Career Mode and Showcases combine to deliver a huge volume of content, and it’s not quantity over quality. Drivatars are generally great. I’ve had a lot of fun racing, and they’re about as good as it gets AI-wise. At high levels they drive very intelligently, and yet still occasionally make very realistic-looking mistakes, like braking too late, or over-correcting. It’s this slight randomness that makes the AI opponents feel very human-like, and helps keep the racing interesting. If you don’t fancy racing against computer drivers, there’s always Rivals. Here, there’s a compendium of leaderboards that spans everything that the game has to offer: every track configuration is represented, as is every level of car. Those who like multiplayer activities are also extremely well catered for. Like Rivals, there is a series of rotating events, and you’re also able to set up a race series tailored to your own specific tastes.
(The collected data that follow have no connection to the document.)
(** The strings that a serializer puts into its stanza besides the clock
    reading and the fixed text. *)
Definition placed_strings (escape_xml : list N → list N) (el : XMPPElement)
    (message_id : list N) : list (list N) :=
  match el with
  | ChatMessage e =>
    [ OutgoingChatMessage.peer_jid e; message_id;
      escape_xml (OutgoingChatMessage.body e);
      mention_text (OutgoingChatMessage.bot_mention_jid e);
      escape_xml (slice_to 20 (OutgoingChatMessage.body e)) ]
  | ReadReceipt e =>
    [ message_id; OutgoingReadReceipt.peer_jid e;
      OutgoingReadReceipt.receipt_message_id e ] ++
    (if contains (lit "groups") (str_opt (OutgoingReadReceipt.group_jid e))
     then [str_opt (OutgoingReadReceipt.group_jid e)] else [])
  | DeliveredReceipt e =>
    [ message_id; OutgoingDeliveredReceipt.peer_jid e;
      OutgoingDeliveredReceipt.receipt_message_id e ]
  | IsTypingEvent e => [OutgoingIsTypingEvent.peer_jid e; message_id]
  | GroupIsTypingEvent e => [OutgoingGroupIsTypingEvent.peer_jid e; message_id]
  | LinkShareEvent e =>
    [ OutgoingLinkShareEvent.peer_jid e; message_id;
      OutgoingLinkShareEvent.app_name e; OutgoingLinkShareEvent.title e;
      OutgoingLinkShareEvent.text e; OutgoingLinkShareEvent.link e ]
  end.

(** A read receipt for [m-2], then [m-1], from a member of a group. *)
Definition read_event_stanza : Tag :=
  tag "message" [("from", "alice_k3x@talk.kik.com"); ("to", "bob@talk.kik.com")]
    [ element "receipt" [("type", "read")]
        [ element "msgid" [("id", "m-2")] [];
          element "msgid" [("id", "m-1")] [] ];
      element "g" [("jid", "1100221067977_g@groups.kik.com")] [] ].



(** A group status notification whose [g] element is empty. *)
Definition group_status_stanza : Tag :=
  tag "message" [("from", "1100221067977_g@groups.kik.com"); ("to", "bob@talk.kik.com")]
    [ element "status" [("jid", "alice_k3x@talk.kik.com")] [text_node "alice has joined the chat"];
      element "g" [("jid", "1100221067977_g@groups.kik.com")] [] ].

(** A gif with two alternatives. *)
Definition gif_stanza : Tag :=
  tag "message" [("from", "alice_k3x@talk.kik.com"); ("to", "bob@talk.kik.com")]
    [ element "request" [("d", "true"); ("r", "true")] [];
      element "g" [("jid", "1100221067977_g@groups.kik.com")] [];
      element "content" []
        [ element "uris" []
            [ element "uri" [("file-content-type", "video/mp4"); ("type", "video")]
                [text_node "https://example.org/a.mp4"];
              element "uri" [("file-content-type", "video/webm"); ("type", "video")]
                [text_node "https://example.org/a.webm"] ] ] ].

(** [Group] for the stanzas above: the constructor is never reached. *)
Definition group_returns (g : Tag) : outcome () := Returned ().

(** A typing notification from a group with no [is-typing] element, and a
    chat message with neither a [g] child nor a [from] attribute. *)
Definition group_typing_without_is_typing : Tag :=
  tag "message" [("from", "alice_k3x@talk.kik.com"); ("to", "bob@talk.kik.com")]
    [ element "g" [("jid", "1100221067977_g@groups.kik.com")] [] ].

Definition chat_without_g_and_from : Tag :=
  tag "message" [("to", "bob@talk.kik.com")]
    [ element "body" [] [text_node "hi"] ].

(** A sticker whose extras have a key that no field reads, between the two
    that are read. *)
Definition sticker_with_unknown_key : Tag :=
  tag "message" [("from", "1100221067977_g@groups.kik.com")]
    [ element "g" [("jid", "1100221067977_g@groups.kik.com")] [];
      element "content" [("app-id", "com.kik.ext.stickers")]
        [ element "extras" []
            [ element "item" []
                [ element "key" [] [text_node "sticker_pack_id"];
                  element "val" [] [text_node "abc"] ];
              element "item" []
                [ element "key" [] [text_node "origin"];
                  element "val" [] [text_node "keyboard"] ];
              element "item" []
                [ element "key" [] [text_node "sticker_id"];
                  element "val" [] [text_node "7"] ] ];
          element "images" [] [];
          element "uris" [] [element "uri" [("platform", "cards")] [text_node "https://x"]] ] ].
(** * OS Process Manager: the process registry and its invariants

    A shallow embedding of [OS Process Manager.cpp]: the [Process] entity,
    the [ProcessManager] registry with its six public operations, and the
    command loop of [main] seen as a list of operations.

    Representation choices, all taken from the source:

    - [int] is a 32-bit signed integer.  Identifiers are kept in [Z]; the
      only arithmetic on them is [pidCounter++], whose overflow at
      [INT_MAX] is undefined behaviour in C++ and is modelled as such.
    - [std::map<int, unique_ptr<Process>>] owns every process, so it is a
      finite map from identifiers to process values.
    - A raw [Process*] always originates from [processMap[k].get()] or from
      the object about to be stored under key [k]; it is represented by
      that key.  The object exists exactly as long as the key is in the
      map, hence a pointer whose key has been erased is dangling, and
      reading through it is undefined behaviour.  [nullptr] is [None].
    - [std::queue] is a list, front first; [push] appends at the end.
      [std::stack] is a list, top first.  [std::vector] is a list.
    - [cout] is modelled by returning the text written.
    - A call either returns ([Done]), has undefined behaviour
      ([Undefined]), or exceeds the bound given to the one recursive
      function, [displayHierarchy] ([NoFuel]). *)

From stdpp Require Import gmap strings list list_numbers fin_maps pretty sorting.

Local Open Scope Z_scope.

(** ** Outcomes of a call *)

Inductive outcome (A : Type) : Type :=
  | Done (a : A)
  | Undefined
  | NoFuel.
Arguments Done {A} a.
Arguments Undefined {A}.
Arguments NoFuel {A}.

Global Instance outcome_bind : MBind outcome := λ A B k x,
  match x with
  | Done a => k a
  | Undefined => Undefined
  | NoFuel => NoFuel
  end.

(** ** Text output *)

Definition endl : string := String (Ascii.ascii_of_nat 10) EmptyString.

(** [cout << n] for an [int]. *)
Definition show_int (n : Z) : string := pretty n.

(** ** The Process entity *)

(** A [Process*], see the representation choices above. *)
Abbreviation ptr := Z.

Module Process.

Record t : Type := mk {
  pid : Z;
  name : string;
  parent : option ptr;
  children : list ptr;
  callStack : list string
}.

Definition addChild (child : ptr) (this : t) : t :=
  mk (pid this) (name this) (parent this) (children this ++ [child])
     (callStack this).

(** [callStack.push(funcName)] *)
Definition pushCall (funcName : string) (this : t) : t :=
  mk (pid this) (name this) (parent this) (children this)
     (funcName :: callStack this).

(** [children.erase(std::remove(begin, end, p), end)] *)
Definition eraseChild (p : ptr) (this : t) : t :=
  mk (pid this) (name this) (parent this)
     (filter (λ c, c ≠ p) (children this)) (callStack this).

(** The line printed for one process by [displayHierarchy] (after the
    indentation) and by [displayQueue]. *)
Definition line (this : t) : string :=
  "PID: " +:+ show_int (pid this) +:+ ", Name: " +:+ name this +:+ endl.

(** [for (auto* child : children) f(child)]: the texts written for the
    children, in order. *)
Definition concat_children (f : ptr → outcome string) (cs : list ptr)
    : outcome string :=
  foldr (λ child acc, s1 ← f child; s2 ← acc; Done (s1 +:+ s2)) (Done "") cs.

(** [displayHierarchy] recurses through the child pointers; [fuel] bounds
    the depth of the recursion. *)
Fixpoint displayHierarchy (fuel : nat) (heap : gmap Z t) (this : ptr)
    (indent : string) : outcome string :=
  match fuel with
  | O => NoFuel
  | S fuel' =>
      match heap !! this with
      | None => Undefined
      | Some p =>
          rest ← concat_children
                   (λ child, displayHierarchy fuel' heap child (indent +:+ "  "))
                   (children p);
          Done (indent +:+ line p +:+ rest)
      end
  end.

End Process.

(** ** The registry *)

Definition INT_MAX : Z := 2147483647.

Record ProcessManager : Type := mkManager {
  pidCounter : Z;
  root : option ptr;
  processMap : gmap Z Process.t;
  readyQueue : list ptr;
  ioQueue : list ptr
}.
So is it perfect? It’s definitely getting there, but I do have a few complaints here and there. Still no Porsches, unfortunately. No RUF either, which is a shame. Sorting through cars can be a little cumbersome and slow, but most of the other menus are pretty straightforward and well designed. The loading time for some menus and races is a little on the slow side, but understandable considering what’s being loaded. Oh, and unless I managed to miss them, where are the wet tires? If the game has wet weather conditions, there should be the option for wet weather tires, unless they’re automatically put on for you. However, I didn’t notice anything telling me that.
Where Forza 5 was a slow slog at times, Forza 6 moves so much quicker, even stealing Forza Horizon’s lucky-spin tombola that spits credits or free cars at you to make curating a garage so much more rewarding. Race mods act like perk cards and attempt to add even more variation into individual events, which can be single-use boosts to your grid position or to car performance, or event-based parameters such as being locked to cockpit view. Using mods affects your credit bonuses at the end of each race, and despite adding color to individual events I found myself forgetting about them as they felt like an inessential obstacle.